Пока вечера стояли прохладные, устраивали и молодежные посиделки по очереди, у тех, кто имеет большую избу и чьи родители разрешают собираться. Девчонки сами бегали по домам, собирая керосин (по ложке с каждого, кто пойдет), уговаривали гармониста (он всегда ломался), готовили избу – убирали столы, доставали скамейки. И когда собирались, то, рассаживаясь и балагуря, парни явно вели себя приличнее, чем на улице, да и девчонки, принаряженные, оживленные, создавали атмосферу праздника. Так же все вращалось вокруг гармониста, так же плясали подгорную и кадриль, но уже и вальс просили играть, и краковяк даже парни соглашались станцевать (правда, паясничая, чтоб скрыть смущение). И пели – протяжные песни и фронтовые, те, что по радио слышали. Потом, парами, группками понемногу расходились и еще долго раздавались то в одном конце деревни, то в другом, песни.

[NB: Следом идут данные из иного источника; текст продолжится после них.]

(** * Collision-Expansion-Viewer: the geometry engine

    A shallow embedding of [collisionBoxExpansion.py] (class
    [ObstacleExpander]) and [CollisionDetector.py] (class
    [CollisionDetector]), and the properties of the specification that
    are stated about them; with them the grid snapping of [utils.py] and
    the polygon editor of [PolygonEditor.py].

    Numbers.  The Python code computes with floats; the embedding
    computes with exact rationals ([Q]).  The obstacles of the examples
    have small integer coordinates, on which each operation the code
    performs is exact in floating point too, apart from the quotient [t]
    formed in [_line_intersection].  Because [Q] keeps fractions
    unreduced, computed points are compared with [==] ([Qeq]), pointwise
    on points and edges.

    Libraries.  The functions the code takes from [math], [numpy] and
    [scipy] are parameters of the development (class [External]); what is
    proved holds for each of them, under the hypothesis it states.  Module
    [Reference] gives rational stand-ins, with which the model runs on the
    examples.  [QPolygonF], [QRectF] and [QPainterPath] are given by their
    documented meaning on polygons.

    Objects.  An obstacle dictionary is a record with optional fields; the
    expander object is threaded through [expand_obstacle] in a state and
    exception monad. *)

From Stdlib Require Import String.
From Stdlib Require Import QArith Qabs Qminmax Qreduction ZArith List Bool Arith Lia Lqa.
From Stdlib Require Import Setoid Morphisms.
From Stdlib Require Import Qround.
Import ListNotations.

Open Scope Q_scope.

(** ** Numbers and points *)

Definition Qltb (a b : Q) : bool := negb (Qle_bool b a).
Definition Qgtb (a b : Q) : bool := Qltb b a.
Definition Qgeb (a b : Q) : bool := Qle_bool b a.

(** A [QPointF], a row of a numpy array of shape (n, 2). *)
Definition point : Type := (Q * Q)%type.

Definition pt_eq (p q : point) : Prop := fst p == fst q /\ snd p == snd q.

Definition padd (p q : point) : point := (fst p + fst q, snd p + snd q).
Definition psub (p q : point) : point := (fst p - fst q, snd p - snd q).
Definition pscale (p : point) (k : Q) : point := (fst p * k, snd p * k).
Definition pdiv (p : point) (k : Q) : point := (fst p / k, snd p / k).

(** [vertices[i]] for an index the code keeps in range. *)
Definition vertex_at (vertices : list point) (i : nat) : point :=
  nth i vertices (0, 0).

(** ** Winding normalizer *)

(** The summand of the shoelace loop: [x1 * y2 - x2 * y1]. *)
Definition shoelace_term (vertices : list point) (n i : nat) : Q :=
  let '(x1, y1) := vertex_at vertices i in
  let '(x2, y2) := vertex_at vertices ((i + 1) mod n) in
  x1 * y2 - x2 * y1.

(** The value of [signed_area] when the loop of [_is_counter_clockwise]
    ends. *)
Definition signed_area (vertices : list point) : Q :=
  let n := length vertices in
  fold_left (fun acc i => acc + shoelace_term vertices n i) (seq 0 n) 0.

Definition _is_counter_clockwise (vertices : list point) : bool :=
  Qgtb (signed_area vertices) 0.

Definition _ensure_counter_clockwise (vertices : list point) : list point :=
  if negb (_is_counter_clockwise vertices) then rev vertices else vertices.

(** ** Library functions

    What the code calls in [math], [numpy] and [scipy.spatial].  [sqrt] is
    the square root inside [np.linalg.norm]; [ConvexHull] answers with
    [hull.vertices] (indices into its argument), or with [None] where
    scipy raises. *)

Class External : Type := {
  sqrt : Q -> Q;
  cos : Q -> Q;
  sin : Q -> Q;
  atan2 : Q -> Q -> Q;
  pi : Q;
  ConvexHull : list point -> option (list nat)
}.

(** ** Obstacles and boundaries *)

(** The dictionary under the key ['directional_expansion']. *)
Record DirectionalExpansion : Type := {
  north : option Q;
  south : option Q;
  east : option Q;
  west : option Q
}.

В дневные часы я обходила «рабочие участки» своих четырех деревень: амбары, где готовили семенной фонд, бурты, где перебирали картофель, ремонтные мастерские, швейную мастерскую, где шили маскировочные халаты и рукавицы, т.е. все места, где одновременно работали по 10–15 человек, и читала им газеты, рассказывала о Ленинграде, обо всем, что спрашивали. В швейной мастерской несколько дней подряд читала «Радугу» Ванды Василевской [2]. (Кто-то привез из Москвы в издании «Роман-газеты», на серой бумаге, зачитанная до дыр). Это была первая почти документальная повесть о зверствах фашистов в оккупированных районах. И я читала с трудом – слезы застилали глаза, и женщины слушали и плакали. В рабочее время удавалось прочитать немного – полчаса в обеденный перерыв, и начали приглашать меня в гости вечерами, чтоб продолжить чтение. Так посиделки превращались в «чтецкие вечера», и прослышав, в какой избе сегодня книжку читать будут, туда приходили и женщины с ребятишками («Не шкните[3]! Чтоб вас и слуху не было!»), и те старики, кто еще не совсем «обезножил». Меня усаживали в «красный угол», возле лампы, ребят распихивали по углам и на печке (и тех, действительно, «ни слуху ни духу» не было слышно – старшие глазели, а младшие засыпали), рассаживались с вязанием, прядением вокруг и готовы было слушать «хошь до петухов». Читала и про войну, и Чехова, и из «Педагогической поэмы» Макаренко – все, что удавалось достать. Когда совсем хрип голос и я выдыхалась, предлагали или чаю с моченой брусникой, или даже кружку молока – «горло промочить» и уговаривали: «А ты не стесняйся, пей. Ведь это не шутка, сколь долго читала…». И всегда обсуждали прочитанное так увлеченно, как если бы все рассказанное в книге происходило на их глазах и в их Чернухе, иногда до спора доходило. Выговорившись, детные бабы разбирали своих ребятишек. Тут и плач разбуженных, и возня – где чьи обувки, и воркотня мамаш. А как все затихало, оставшиеся начинали гадать на картах о своих мужьях, сыновьях, читали письма с фронта, пели протяжные грустные песни.